As she slipped off the table and walked out of sickbay, Kaz found himself wishing all of his patients were so willing to follow doctor’s orders. He looked at the tricorder, smiled a little, carefully set it down, and returned to finishing his report on Patel’s injuries.

She was tiny, fair-haired, with the biggest blue eyes he had ever seen. Eyes that he could easily drown in. When she had first joined his crew, he thought she wasn’t even big enough to hold a phaser rifle. But she’d proven him wrong, time and again. That delicate-seeming frame housed a passionate and fiery spirit. She’d fought on Bajor, as part of the resistance, and refused to be content with simply driving the Cardassians from her homeworld. That wasn’t enough. She joined the Maquis, to track the Cardassians down wherever they might be terrorizing other worlds, other people.

“Vallia,” Kaz said, his voice deep and hoarse with emotion.

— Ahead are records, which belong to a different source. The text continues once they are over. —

(** * Phonebook backend (phonebook/app.py): the contact service over its
      relational store

    A shallow embedding of the Flask views of [app.py] -- [add_contact],
    [update_contact], [delete_contact], [toggle_favorite], the row loop of
    [import_contacts] and the read helper [get_contact_with_methods] --
    over an explicit model of the two tables of [init_db].

    Modelling decisions, all on the side of the libraries the file calls:
    - a Python [str] is the list of its code points (each below
      0x110000); a [str] decoded from JSON may hold lone surrogates, which
      the sqlite3 module cannot encode when it binds the text;
    - a decoded JSON body is a [json] value; JSON numbers are integers
      (fractional numbers are not represented);
    - a Python exception that no view catches ends the request with status
      500 and nothing committed: the connection is dropped with its open
      transaction;
    - [sqlite3.connect] gives a connection on which foreign-key enforcement
      is off, the engine's default; [app.py] issues no PRAGMA, so this is
      the state of every connection it uses.  The engine model keeps the
      switch so that both behaviours can be compared;
    - the ids the store hands out are unbounded integers (the 64-bit
      ceiling of the engine is not modelled); an integer that comes with a
      request is bound like any Python [int] and must fit in 64 bits. *)

From Stdlib Require Import ZArith NArith List Bool Lia Ascii String DecimalString.
Import ListNotations.

Open Scope Z_scope.

(* ------------------------------------------------------------------ *)
(** ** Python strings *)

Module PyStr.

(** A [str]: its code points. *)
Definition pystr := list N.

(** A literal of the source, for ASCII text. *)
Definition lit (s : string) : pystr :=
  List.map N_of_ascii (list_ascii_of_string s).

Fixpoint eqb (a b : pystr) : bool :=
  match a, b with
  | [], [] => true
  | x :: a', y :: b' => N.eqb x y && eqb a' b'
  | _, _ => false
  end.

(** [str.isspace] on one character, the set [str.strip()] removes. *)
Definition is_space (c : N) : bool :=
  ((9 <=? c) && (c <=? 13) || (28 <=? c) && (c <=? 32)
   || (c =? 133) || (c =? 160) || (c =? 5760)
   || (8192 <=? c) && (c <=? 8202)
   || (c =? 8232) || (c =? 8233) || (c =? 8239) || (c =? 8287)
   || (c =? 12288))%N.

Fixpoint lstrip (s : pystr) : pystr :=
  match s with
  | c :: s' => if is_space c then lstrip s' else s
  | [] => []
  end.

Definition rstrip (s : pystr) : pystr := rev (lstrip (rev s)).

(** [s.strip()] *)
Definition strip (s : pystr) : pystr := rstrip (lstrip s).

(** Truth value of a [str]: non-empty. *)
Definition nonempty (s : pystr) : bool :=
  match s with [] => false | _ => true end.

(** A surrogate code point (U+D800 to U+DFFF). *)
Definition is_surrogate (c : N) : bool := ((55296 <=? c) && (c <=? 57343))%N.

(** A text that has a UTF-8 encoding: no surrogate in it. *)
Definition encodable (s : pystr) : bool :=
  forallb (fun c => negb (is_surrogate c)) s.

As if she were physically present, he could smell her scent, a combination of sweat and the metallic tang of the weapons she always carried and her own unique fragrance; felt the brush of soft, full lips on his—

Kaz made a fist and slammed it down. Vallia was dead, that much he knew from Gradak; was dead, was the lover of someone else, not him, not Jarem Kaz….

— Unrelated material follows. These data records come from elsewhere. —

(** C9 fails of the code on a frame that does not decode and on which
    [json.loads] raises an exception other than [JSONDecodeError]
    ([RecursionError] on deeply nested brackets).  The frame is not
    skipped: the exception leaves [ws_loop].  No line is printed for the
    frame, whatever the debug quota; the supervisor does not stay
    connected; the loop takes no further statement, so that the connection
    attempts that would follow are never made. *)
Theorem undecodable_frame_ends_loop (msg err : string) :
  (forall c : conf,
      at_pc c = PRecv -> frames_left c = [] ->
      session_end c = Raising msg err ->
      exists c' : conf,
        ws_loop cfg 2 c = ([], c')
        /\ at_pc c' = PEnded err
        /\ phase_of (at_pc c') = Ended
        /\ phase_of (at_pc c') <> Connected
        /\ raw_left c' = raw_left c /\ env c' = env c
        /\ forall k : nat, ws_loop cfg (2 + k) c = ([], c'))
  /\ (forall (fr : list string) (w : list attempt),
        exists (k : nat) (t : list effect) (c' : conf),
          ws_loop cfg k (init cfg (Opened fr (Raising msg err) :: w))
          = (t, c')
          /\ at_pc c' = PEnded err /\ env c' = w /\ sleeps t = []
          /\ forall k' : nat,
               ws_loop cfg (k + k')
                 (init cfg (Opened fr (Raising msg err) :: w))
               = (t, c')).
Proof.
  split.
  - intros c Hpc Hfr Hend.
    destruct c as [p b r fl se w]; cbn in Hpc, Hfr, Hend; subst p fl se.
    eexists. split; [reflexivity|].
    repeat (split; [first [reflexivity | discriminate]|]).
    intros k. rewrite run_add. cbn [ws_loop step at_pc frames_left session_end
                                      goto app].
    rewrite run_stopped by reflexivity. reflexivity.
  - intros fr w.
    destruct (run_frames fr
                {| at_pc := PRecv; backoff := 2;
                   raw_left := if log_raw_frames cfg
                               then raw_frames_limit cfg else 0;
                   frames_left := fr; session_end := Raising msg err;
                   env := w |}
                eq_refl eq_refl)
      as (k1 & t1 & c1 & Hrun1 & Hs1 & Hpc1 & Hfr1 & He1 & Hw1 & Hb1).
    destruct c1 as [p1 b1 r1 fl1 se1 w1];
      cbn in Hpc1, Hfr1, He1, Hw1, Hb1; subst p1 b1 fl1 se1 w1.
    assert (Hrun : ws_loop cfg (5 + k1 + 2)
                     (init cfg (Opened fr (Raising msg err) :: w))
                   = ((([log ("Connecting to WebSocket: " ++ ws_url cfg)]
                          ++ [log "WebSocket connected."]
                          ++ publish_discovery cfg ++ [])
                         ++ t1) ++ [],
                      {| at_pc := PEnded err; backoff := 2; raw_left := r1;
                         frames_left := []; session_end := Raising msg err;
                         env := w |})%list).
    { eapply run_compose;
        [ eapply run_compose; [reflexivity|exact Hrun1] | reflexivity ]. }
    exists (5 + k1 + 2)%nat; do 2 eexists.
    split; [exact Hrun|]. split; [reflexivity|]. split; [reflexivity|].
    split.
    + rewrite !sleeps_app, Hs1, sleeps_discovery. reflexivity.
    + intros k'. rewrite run_add, Hrun.
      rewrite run_stopped by reflexivity. rewrite app_nil_r. reflexivity.
Qed.

Lemma backoff_seq_succ (j : nat) :
  backoff_seq (S j) = Z.min (backoff_seq j * 2) 60.
Proof.
  unfold backoff_seq. rewrite Nat2Z.inj_succ, Z.pow_succ_r by lia.
  assert (0 < 2 ^ Z.of_nat j) by (apply Z.pow_pos_nonneg; lia).
  lia.
Qed.

(** The sleeps of the supervisor are those of the policy. *)
Lemma run_world (world : list attempt) (j : nat) (c : conf) :
  at_pc c = PTop -> backoff c = backoff_seq j -> env c = world ->
  exists (k : nat) (t : list effect) (c' : conf),
    ws_loop cfg k c = (t, c') /\ step cfg c' = None
    /\ sleeps t = expected_sleeps j world.
Proof.
  revert j c; induction world as [|a world IH]; intros j c Hpc Hb Hw.
  - destruct c as [p b r fl se w]; cbn in Hpc, Hb, Hw; subst p w.
    exists 1%nat; do 2 eexists. repeat split.
  - destruct c as [p b r fl se w]; cbn in Hpc, Hb, Hw; subst p w.
    destruct a as [err|fr e].
    + (* the connect is refused *)
      destruct (IH (S j)
                  {| at_pc := PTop; backoff := Z.min (b * 2) 60; raw_left := r;
                     frames_left := []; session_end := Pending;
                     env := world |})
        as (k & t & c' & Hrun & Hstop & Hs);
        [reflexivity | cbn; rewrite Hb; symmetry; apply backoff_seq_succ
        | reflexivity | ].
      exists (5 + k)%nat; do 2 eexists. split; [|split; [exact Hstop|]].
      * eapply run_compose; [reflexivity | exact Hrun].
      * rewrite sleeps_app, Hs. cbn. rewrite Hb. reflexivity.
    + (* the session opens *)
      destruct (run_frames fr
                  {| at_pc := PRecv; backoff := 2; raw_left := r;
                     frames_left := fr; session_end := e; env := world |}
                  eq_refl eq_refl)
        as (k1 & t1 & c1 & Hrun1 & Hs1 & Hpc1 & Hfr1 & He1 & Hw1 & Hb1).
      destruct c1 as [p1 b1 r1 fl1 se1 w1];
        cbn in Hpc1, Hfr1, He1, Hw1, Hb1; subst p1 b1 fl1 se1 w1.
      destruct e as [err| | |m err].
      * destruct (IH 1%nat
                    {| at_pc := PTop; backoff := 4; raw_left := r1;
                       frames_left := []; session_end := Failed err;
                       env := world |})
          as (k & t & c' & Hrun & Hstop & Hs); try reflexivity.
        exists (5 + k1 + (4 + k))%nat; do 2 eexists.
        split; [|split; [exact Hstop|]].
        -- eapply run_compose;
             [ eapply run_compose; [reflexivity|exact Hrun1]
             | eapply run_compose; [reflexivity|exact Hrun] ].
        -- rewrite !sleeps_app, Hs1, Hs, sleeps_discovery. reflexivity.
      * destruct (IH 0%nat
                    {| at_pc := PTop; backoff := 2; raw_left := r1;
                       frames_left := []; session_end := Closed;
                       env := world |})
          as (k & t & c' & Hrun & Hstop & Hs); try reflexivity.
        exists (5 + k1 + (1 + k))%nat; do 2 eexists.
        split; [|split; [exact Hstop|]].
        -- eapply run_compose;
             [ eapply run_compose; [reflexivity|exact Hrun1]
             | eapply run_compose; [reflexivity|exact Hrun] ].
        -- rewrite !sleeps_app, Hs1, Hs, sleeps_discovery. reflexivity.
      * exists (5 + k1)%nat; do 2 eexists.
        split; [|split].
        -- eapply run_compose; [reflexivity|exact Hrun1].
        -- reflexivity.
        -- rewrite !sleeps_app, Hs1, sleeps_discovery. reflexivity.
      * (* [json.loads] raises on the next frame: the loop ends *)
        exists (5 + k1 + 2)%nat; do 2 eexists.
        split; [|split].
        -- eapply run_compose;
             [ eapply run_compose; [reflexivity|exact Hrun1] | reflexivity ].
        -- reflexivity.
        -- rewrite !sleeps_app, Hs1, sleeps_discovery. reflexivity.
Qed.

Lemma expected_sleeps_refused (errs : list string) (j : nat) :
  expected_sleeps j (map Refused errs)
  = map backoff_seq (seq j (List.length errs)).
Proof.
  revert j; induction errs as [|e errs IH]; intros j; [reflexivity|].
  cbn [map expected_sleeps List.length seq]. rewrite IH; reflexivity.
Qed.

Lemma backoff_seq_capped (j : nat) : (5 <= j)%nat -> backoff_seq j = 60.
Proof.
  intros Hj. unfold backoff_seq.
  assert (2 ^ 5 <= 2 ^ Z.of_nat j) by (apply Z.pow_le_mono_r; lia).
  change (2 ^ 5) with 32 in *. lia.
Qed.

(** C1: the sleeps of the supervisor are those of the backoff policy,
    whatever the connection attempts bring: consecutive failures sleep 2,
    4, 8, 16, 32, 60, 60, ... (doubling from the floor 2, capped at 60),
    and the first failure after a successful connect sleeps the floor 2
    again. *)
Theorem backoff_policy (world : list attempt) :
  (exists (k : nat) (t : list effect) (c : conf),
      ws_loop cfg k (init cfg world) = (t, c) /\ step cfg c = None
      /\ sleeps t = expected_sleeps 0 world)
  /\ (forall errs : list string,
        expected_sleeps 0 (map Refused errs)
        = map backoff_seq (seq 0 (List.length errs)))
  /\ (forall (j : nat) (fr : list string) (err : string)
             (errs : list string),
        expected_sleeps j (Opened fr (Failed err) :: map Refused errs)
        = map backoff_seq (seq 0 (S (List.length errs))))
  /\ map backoff_seq (seq 0 7) = [2; 4; 8; 16; 32; 60; 60]
  /\ (forall j : nat, (5 <= j)%nat -> backoff_seq j = 60).
Proof.
  split; [|split; [|split; [|split]]].
  - apply run_world; reflexivity.
  - intros errs; apply expected_sleeps_refused.
  - intros j fr err errs. cbn [expected_sleeps seq map].
    rewrite expected_sleeps_refused; reflexivity.
  - reflexivity.
  - exact backoff_seq_capped.
Qed.

(** C7, amended: when a connect succeeds, the supervisor logs it, then
    publishes the discovery record of every mapping once, in the order of
    the mappings and with the backoff still what it was, then resets the
    backoff to its floor 2, and only then turns to the frames, none of
    which has been consumed. *)
Theorem connect_discovery_then_reset (c : conf) (fr : list string)
  (e : ending) (w : list attempt) :
  at_pc c = PConnect -> env c = Opened fr e :: w ->
  exists c3 c4 : conf,
    ws_loop cfg 3 c
    = (log "WebSocket connected." :: publish_discovery cfg, c3)
    /\ at_pc c3 = PReset /\ backoff c3 = backoff c /\ frames_left c3 = fr
    /\ ws_loop cfg 4 c
       = (log "WebSocket connected." :: publish_discovery cfg, c4)
    /\ at_pc c4 = PRecv /\ backoff c4 = 2 /\ frames_left c4 = fr
    /\ session_end c4 = e /\ env c4 = w /\ raw_left c4 = raw_left c
    /\ published (log "WebSocket connected." :: publish_discovery cfg)
       = map (fun s =>
                {| topic := discovery_topic cfg s;
                   payload := json_dumps (",", ":")
                                (PDict (to_discovery s cfg));
                   qos := 1; retain := true |})
           (mappings cfg).
Proof.
  intros Hpc Hw.
  destruct c as [p b r fl se w0]; cbn in Hpc, Hw; subst p w0.
  do 2 eexists.
  split.
  { run_steps. cbn [ws_loop app]. rewrite app_nil_r. reflexivity. }
  split; [reflexivity|]. split; [reflexivity|]. split; [reflexivity|].
  split.
  { run_steps. cbn [ws_loop app]. rewrite app_nil_r. reflexivity. }
  repeat (split; [reflexivity|]).
  change (published (log "WebSocket connected." :: publish_discovery cfg))
    with (published (publish_discovery cfg)).
  apply published_discovery.
Qed.

End SupervisorProperties.

(** * Further properties of the code *)

(** ** Value transformer: presence, integers, edge values *)

(** Rounding to binary64 keeps a magnitude below [2^53] exactly, whatever
    the sign. *)
Lemma binary_round_aux_exact_sign (sx : bool) (m : positive) (e : Z) :
  Zpos (digits2_pos m) = 53 -> -1074 <= e <= 971 ->
  binary_round_aux prec emax sx (Zpos m) e loc_Exact = S754_finite sx m e.
Proof.
  intros Hd He.
  unfold binary_round_aux, shr_fexp.
  cbn [Zdigits2 shr_record_of_loc].
  rewrite Hd, fexp_normal by lia.
  replace (53 + e - 53 - e) with 0 by lia.
  cbn [shr shr_m loc_of_shr_record round_nearest_even Zdigits2].
  rewrite Hd, fexp_normal by lia.
  replace (53 + e - 53 - e) with 0 by lia.
  cbn [shr shr_m].
  replace (e <=? emax - prec) with true; [reflexivity|].
  symmetry; apply Z.leb_le; unfold emax, prec; lia.
Qed.

Lemma digits2_pos_bound (p : positive) :
  Zpos p < 2 ^ 53 -> Zpos (digits2_pos p) <= 53.
Proof.
  intros Hp. rewrite digits2_pos_size.
  destruct (Z.le_gt_cases (Zpos (Pos.size p)) 53) as [H|H]; [exact H|].
  exfalso.
  pose proof (Pos.size_le p) as Hle.
  apply Pos2Z.pos_le_pos in Hle.
  rewrite Pos2Z.inj_pow, (Pos2Z.inj_xO p) in Hle.
  assert (H54 : 2 ^ 54 <= 2 ^ Zpos (Pos.size p)).
  { apply Z.pow_le_mono_r; lia. }
  change (2 ^ 54) with (2 * 2 ^ 53) in H54. lia.
Qed.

Gradak had backed off when there were injured requiring treatment. He’d respected the needs of others that much, at least. But now that there was nothing to really occupy Kaz’s thoughts, Gradak had come right back again, settled down in Kaz’s tall, strong body as if he belonged there.

Kaz looked again at Patel’s tricorder with a renewed appreciation for the information it contained. Patel had managed to take some scans of the creatures. Maybe analyzing the data would be enough to send Gradak back into a sulky retreat.

Kim and the others hadn’t been able to tell him much. Chakotay might have gotten a better look at the creatures, but this was clearly not the time to ask him. There wasn’t much Kaz could surmise from the injuries alone.

It would occupy his thoughts. And it was better than seeing and feeling the lithe, lost Vallia in his arms.

“Computer,” he said, his voice trembling but sounding in his ears like his own again, “transfer data from the tricorder to main computer.”

Chapter 6

THE CARDASSIAN TURNED as she entered the lab. Sekaya looked around curiously. She’d never seen so much technology crowded together in one place in her entire life. She had no idea what most of it was for, and she was almost dazzled by its colorful shininess.